══ Provided data ══

(* ===== verification/Deposit.v ===== *)
(** Deposits: profiles and keys, the admission of an upload with its limits and
    idempotency, its completion checked against the learned model, its failure,
    and the queries of the catalogue ([src/internal/store/store.go],
    [src/internal/store/backup_pages.go]). *)
From S2P Require Import Prelude GoTime GoFloat GoString Model Policy Schedule Catalog Anomalies Automation Retention.

(** ** Profiles and keys *)
Definition PutProfile (p : profile) : tx unit :=
  _ ← tx_lift (Profile_Validate p);
  tx_modify (fun d =>
    if exists_where (fun q => String.eqb (p_Name q) (p_Name p)) (d_profiles d)
    then d <| d_profiles ::= update_where (fun q => String.eqb (p_Name q) (p_Name p)) (fun _ => p) |>
    else d <| d_profiles ::= (fun t => t ++ [p]) |>).
Definition Profiles (d : db) : list profile := sort_by (fun a b => String.ltb (p_Name a) (p_Name b)) (d_profiles d).

Definition find_profile (d : db) (name : string) : option profile :=
  find_where (fun p => String.eqb (p_Name p) name) (d_profiles d).

Definition insert_key (k : key) : tx unit := fun d =>
  if exists_where (key_id_is (k_ID k)) (d_keys d) ||
     exists_where (fun x => String.eqb (k_TokenHash x) (k_TokenHash k)) (d_keys d) ||
     negb (exists_where (fun p => String.eqb (p_Name p) (k_Profile k)) (d_profiles d))
  then Err (ErrConstraint "keys")
  else Ok (tt, d <| d_keys ::= (fun t => t ++ [k]) |>).

Definition Keys (d : db) : list key :=
  sort_by (fun a b => String.ltb (k_Name a) (k_Name b) ||
                      (String.eqb (k_Name a) (k_Name b) && String.ltb (k_ID a) (k_ID b))) (d_keys d).

Definition Assign (id profile : string) : tx unit :=
  d ← tx_get;
  _ ← tx_guard (exists_where (key_id_is id) (d_keys d) &&
                negb (exists_where (fun p => String.eqb (p_Name p) profile) (d_profiles d))) (ErrConstraint "keys");
  n ← update_keys (key_id_is id) (fun k => k <| k_Profile := profile |>);
  changed n.

(** ** Admission *)
Definition counts_for_quota (b : backup) : bool :=
  has_status BackupReceiving b || has_status BackupComplete b || has_status BackupDeleting b ||
  has_status BackupQuarantined b || has_status BackupPurging b.
Definition of_key (keyID : string) (b : backup) : bool := String.eqb (b_KeyID b) keyID.
(** [SUM(CASE WHEN p THEN size_bytes ELSE 0 END)] over the backups of a key. *)
Definition sum_sizes (p : backup -> bool) (l : list backup) : result err Z :=
  sum_int64 (map (fun b => if p b then b_Size b else 0) l) 0.
Definition key_backups (keyID : string) (d : db) : list backup := List.filter (of_key keyID) (d_backups d).

Definition day_before (now : Z) : Z := unix (now - 24 * Hour).
Definition attempts_since (keyID : string) (since : Z) (d : db) : Z :=
  count_where (fun a => String.eqb (at_KeyID a) keyID && (since <=? at_AttemptedAt a)) (d_attempts d).
Definition reserved_bytes (d : db) : result err Z :=
  sum_sizes (has_status BackupReceiving) (List.filter (has_status BackupReceiving) (d_backups d)).
Definition ReservedBytes (d : db) : result err Z := reserved_bytes d.

(** [keys k JOIN profiles p ON p.name=k.profile WHERE k.token_hash=? AND k.revoked=0] *)
Definition key_of_token (hash : string) (d : db) : option (key * profile) :=
  k ← find_where (fun k => String.eqb (k_TokenHash k) hash && negb (k_Revoked k)) (d_keys d);
  p ← find_profile d (k_Profile k);
  Some (k, p).

Definition idempotent_backup (keyID idempotencyKey : string) (d : db) : option backup :=
  find_where (fun b => of_key keyID b && String.eqb (b_IdempotencyKey b) idempotencyKey) (d_backups d).

(** What an earlier deposit with the same idempotency key answers: a receipt,
    the failed deposit to resume, or an error. *)
Inductive idempotency : Type := Fresh | Resume (id : string) | Receipt (b : backup).
Definition check_idempotency (existing : option backup) (m : metadata) (size : Z) (digest : string) : result err idempotency :=
  match existing with
  | None => Ok Fresh
  | Some b =>
    if negb (b_Size b =? size) || negb (String.eqb (b_SHA256 b) digest) || bool_decide (b_Metadata b <> m)
    then Err ErrIdempotencyConflict
    else
      match b_Status b with
      | BackupComplete => Ok (Receipt b)
      | BackupReceiving => Err ErrIdempotencyInProgress
      | BackupFailed => Ok (Resume (b_ID b))
      | BackupDeleting | BackupQuarantined | BackupPurging | BackupDeleted => Err ErrIdempotencyUnavailable
      end
  end.

Definition receiving_backup (id keyID idempotencyKey : string) (m : metadata) (size : Z) (digest : string) (now : Z) : backup :=
  Backup id BackupReceiving size digest "" keyID idempotencyKey m (unix now) "" 0 0 0.

Section platform.
Context `{Platform}.

(** [id] and [token] are drawn by [model.NewID] and [model.NewToken]. *)
Definition CreateKey (name profile id token : string) : tx (key * string) :=
  _ ← tx_guard (is_blank name || (255 <? len name)) (ErrText "nome chiave obbligatorio, massimo 255 byte");
  let k := Key id name (sha256_hex token) profile false in
  _ ← insert_key k;
  mret (k, token).

(** The limits of the profile, over the copies and attempts of the key. *)
Definition check_limits (p : profile) (keyID : string) (size now : Z) : tx unit :=
  _ ← tx_guard (MaxBackupBytes p <? size) ErrSize;
  d ← tx_get;
  used ← tx_lift (sum_sizes counts_for_quota (key_backups keyID d));
  let active := count_where (has_status BackupReceiving) (key_backups keyID d) in
  let attempts := attempts_since keyID (day_before now) d in
  _ ← tx_guard ((TotalBytes p <? used) || (TotalBytes p - used <? size)) ErrQuota;
  _ ← tx_guard (Concurrent p <=? active) ErrConcurrent;
  tx_guard (UploadsPerDay p <=? attempts) ErrRate.

(** [check], run under the transaction on the bytes reserved including this
    upload; [None] is a nil function. *)
Definition check_disk (check : option (Z -> result err unit)) (size : Z) : tx unit :=
  match check with
  | None => mret tt
  | Some f =>
    d ← tx_get;
    reserved ← tx_lift (reserved_bytes d);
    _ ← tx_guard ((reserved <? 0) || (max_int64 - reserved <? size)) (ErrText "prenotazioni disco non valide");
    tx_lift (f (reserved + size))
  end.

(** The row is inserted, or the failed deposit goes back to receiving. *)
Definition reserve_row (existing : idempotency) (b : backup) (now : Z) : tx unit :=
  match existing with
  | Resume id =>
    _ ← update_backups (backup_is id BackupFailed)
          (fun b => b <| b_Status := BackupReceiving |> <| b_StartedAt := unix now |> <| b_ReceivedAt := "" |>
                      <| b_Failure := "" |>);
    mret tt
  | _ => insert_backup b
  end.

Definition reclaim_attempts (keyID : string) (now : Z) : tx unit :=
  tx_modify (fun d => d <| d_attempts ::= delete_where
    (fun a => String.eqb (at_KeyID a) keyID && (at_AttemptedAt a <? day_before now)) |>).

(** [newID] is the identifier drawn by [model.NewID] for a fresh deposit. *)
Definition ReserveIdempotentChecked (token : string) (m : metadata) (size : Z) (digest idempotencyKey : string)
    (now : Z) (check : option (Z -> result err unit)) (newID : string) : tx backup :=
  _ ← tx_guard (negb (ValidToken token)) ErrUnauthorized;
  _ ← tx_lift (Metadata_Validate m);
  _ ← tx_guard ((size <=? 0) || negb (ValidDigest digest)) ErrSize;
  _ ← tx_guard (negb (String.eqb idempotencyKey "") && negb (ValidIdempotencyKey idempotencyKey)) ErrIdempotencyConflict;
  found ← tx_gets (key_of_token (sha256_hex token));
  match found with
  | None => tx_fail ErrUnauthorized
  | Some (k, p) =>
    let keyID := k_ID k in
    earlier ← tx_gets (fun d => if String.eqb idempotencyKey "" then None else idempotent_backup keyID idempotencyKey d);
    state ← tx_lift (check_idempotency earlier m size digest);
    match state with
    | Receipt b => mret b
    | _ =>
      _ ← check_limits p keyID size now;
      _ ← check_disk check size;
      let id := match state with Resume id => id | _ => newID end in
      let b := receiving_backup id keyID idempotencyKey m size digest now in
      _ ← reserve_row state b now;
      _ ← reclaim_attempts keyID now;
      _ ← insert_attempt keyID id (unix now);
      mret b
    end
  end.

Definition ReserveIdempotent (token : string) (m : metadata) (size : Z) (digest idempotencyKey : string) (now : Z)
    (newID : string) : tx backup :=
  ReserveIdempotentChecked token m size digest idempotencyKey now None newID.
Definition Reserve (token : string) (m : metadata) (size : Z) (digest : string) (now : Z) (newID : string) : tx backup :=
  ReserveIdempotent token m size digest "" now newID.

(** ** Completion *)
(** The reliable model of the key at the current revision. *)
Definition current_model (keyID : string) (d : db) : option monitoring_model :=
  m ← find_where (fun m => String.eqb (mm_KeyID m) keyID && (mm_Revision m =? au_ModelRevision (d_automation d))) (d_models d);
  if negb (mm_Reliable m) || mm_ReviewRequired m then None else Some m.

(** The appointments of the day before, the day and the day after. *)
Definition appointments_around (loc : location) (learned : key_model) (now : Z) : list (appointment * Z) :=
  let dayStart := localMidnight loc now in
  flat_map (fun offset =>
    let day := add_days loc dayStart offset in
    map (fun a => (a, appointmentTime loc day (MinuteOfDay a))) (schedule_of learned (weekday loc day))) [-1; 0; 1].

(** The nearest within the tolerance, the first of equals. *)
Definition nearest_appointment (now : Z) (appointments : list (appointment * Z)) : option appointment :=
  fst (foldl (fun (acc : option appointment * Z) p =>
    let distance := Z.abs (time_sub now (snd p)) in
    if (distance <=? ScheduleTolerance) && (distance <? snd acc) then (Some (fst p), distance) else acc)
    (None, max_int64) appointments).

Definition arrival_size_out (learned : key_model) (a : appointment) (size now : Z) : bool :=
  let expected := expected_size learned a now in
  f_leb expected f_zero || f_ltb (f_of_int size) (f_mul expected (f_const 4 5)) ||
  f_ltb (f_mul expected (f_const 6 5)) (f_of_int size).

Definition received_observations (keyID : string) (d : db) : list observation :=
  omap (fun b => t ← parse_rfc3339 (b_ReceivedAt b); Some (Observation (b_ID b) keyID t (b_Size b)))
    (List.filter (fun b => of_key keyID b && received_status b && negb (String.eqb (b_ReceivedAt b) "")) (d_backups d)).

Definition evaluateCompleted (id : string) (now : Z) : tx unit :=
  b ← select_backup id;
  let keyID := b_KeyID b in
  model ← tx_gets (current_model keyID);
  match model with
  | None => mret tt
  | Some row =>
    learned ← tx_lift (json_model (mm_JSON row));
    loc ← tx_lift (LoadLocation (km_Timezone learned));
    match nearest_appointment now (appointments_around loc learned now) with
    | None => openAnomaly ("arrival-time:" ++ id) "time" keyID id "completamento fuori dalla tolleranza oraria del modello" now
    | Some a =>
      _ ← (if arrival_size_out learned a (b_Size b) now
           then openAnomaly ("arrival-size:" ++ id) "size" keyID id "dimensione fuori dalla tolleranza del 20%" now
           else mret tt);
      observations ← tx_gets (received_observations keyID);
      tx_iter (fun f =>
        if String.eqb (f_Kind f) "extra" then
          _ ← openAnomalyAt (f_StableKey f) (f_Kind f) (f_KeyID f) (f_BackupID f) (f_Detail f) (f_At f) now; mret tt
        else mret tt) (Check LoadLocation learned observations now)
    end
  end.

Definition Complete (id : string) (now : Z) : tx unit :=
  n ← update_backups (backup_is id BackupReceiving)
        (fun b => b <| b_Status := BackupComplete |> <| b_ReceivedAt := format_rfc3339nano now |> <| b_Failure := "" |>);
  _ ← changed n;
  evaluateCompleted id now.

Definition Fail_ (id reason : string) (now : Z) : tx unit :=
  n ← update_backups (backup_is id BackupReceiving) (fun b => b <| b_Status := BackupFailed |> <| b_Failure := reason |>);
  _ ← changed n;
  b ← select_backup id;
  openAnomaly ("upload-failed:" ++ id) "upload" (b_KeyID b) id reason now.
End platform.

(** ** Queries *)
Definition Backup_ (id : string) (d : db) : result err backup :=
  match find_backup d id with Some b => Ok b | None => Err ErrNoRows end.
(** ORDER BY started_at DESC, id DESC *)
Definition latest_first (a b : backup) : bool :=
  (b_StartedAt b <? b_StartedAt a) || ((b_StartedAt a =? b_StartedAt b) && String.ltb (b_ID b) (b_ID a)).
Definition SnapshotBackups (d : db) : list backup := sort_by latest_first (d_backups d).
Definition Backups (keyID : string) (limit : Z) (d : db) : result err (list backup) :=
  if (limit <? 1) || (10000 <? limit) then Err (ErrText "limite elenco tra 1 e 10000")
  else Ok (take (Z.to_nat limit)
             (sort_by latest_first (List.filter (fun b => String.eqb keyID "" || of_key keyID b) (d_backups d)))).
Definition Pending (d : db) : list backup := List.filter (has_status BackupReceiving) (d_backups d).

Definition Quota (keyID : string) (now : Z) (d : db) : result err quota :=
  k ← match find_key d keyID with Some k => Ok k | None => Err ErrNoRows end;
  p ← match find_profile d (k_Profile k) with Some p => Ok p | None => Err ErrNoRows end;
  used ← sum_sizes (fun b => counts_for_quota b && negb (has_status BackupReceiving b)) (key_backups keyID d);
  reserved ← sum_sizes (has_status BackupReceiving) (key_backups keyID d);
  mret (MkQuota keyID p used reserved (count_where (has_status BackupReceiving) (key_backups keyID d))
          (attempts_since keyID (day_before now) d)).

(** ** Pages

    Rowids are assigned in increasing order and rows are never deleted: the
    rowid of a backup is its position. *)
Definition BackupPageSize : nat := 1000.
Record backup_page : Type := BackupPage { bp_Backups : list backup; bp_Next : string; bp_Through : Z }.

Definition page_of (after : string) (through : Z) (d : db) : backup_page :=
  let rows := List.filter (fun b => String.ltb after (b_ID b)) (take (Z.to_nat through) (d_backups d)) in
  let backups := take (S BackupPageSize) (sort_by (fun a b => String.ltb (b_ID a) (b_ID b)) rows) in
  if (BackupPageSize <? length backups)%nat then
    let backups := take BackupPageSize backups in
    BackupPage backups (List.last (map b_ID backups) "") through
  else BackupPage backups "" through.

Definition GetBackupPage (after : string) (through : Z) (d : db) : result err backup_page :=
  if (through <? 0) || (negb (String.eqb after "") && (negb (ValidID after) || (through =? 0))) then
    Err (ErrText "cursore catalogo non valido")
  else
    let through := if String.eqb after "" then Z.of_nat (length (d_backups d)) else through in
    Ok (page_of after through d).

═══

Work to complete: Look over the data above and show each line that contains "mret".

Response area:
  mret (k, token).
  | None => mret tt
    mret tt
    | Receipt b => mret b
      mret b
  | None => mret tt
           else mret tt);
          _ ← openAnomalyAt (f_StableKey f) (f_Kind f) (f_KeyID f) (f_BackupID f) (f_Detail f) (f_At f) now; mret tt
        else mret tt) (Check LoadLocation learned observations now)
  mret (MkQuota keyID p used reserved (count_where (has_status BackupReceiving) (key_backups keyID d))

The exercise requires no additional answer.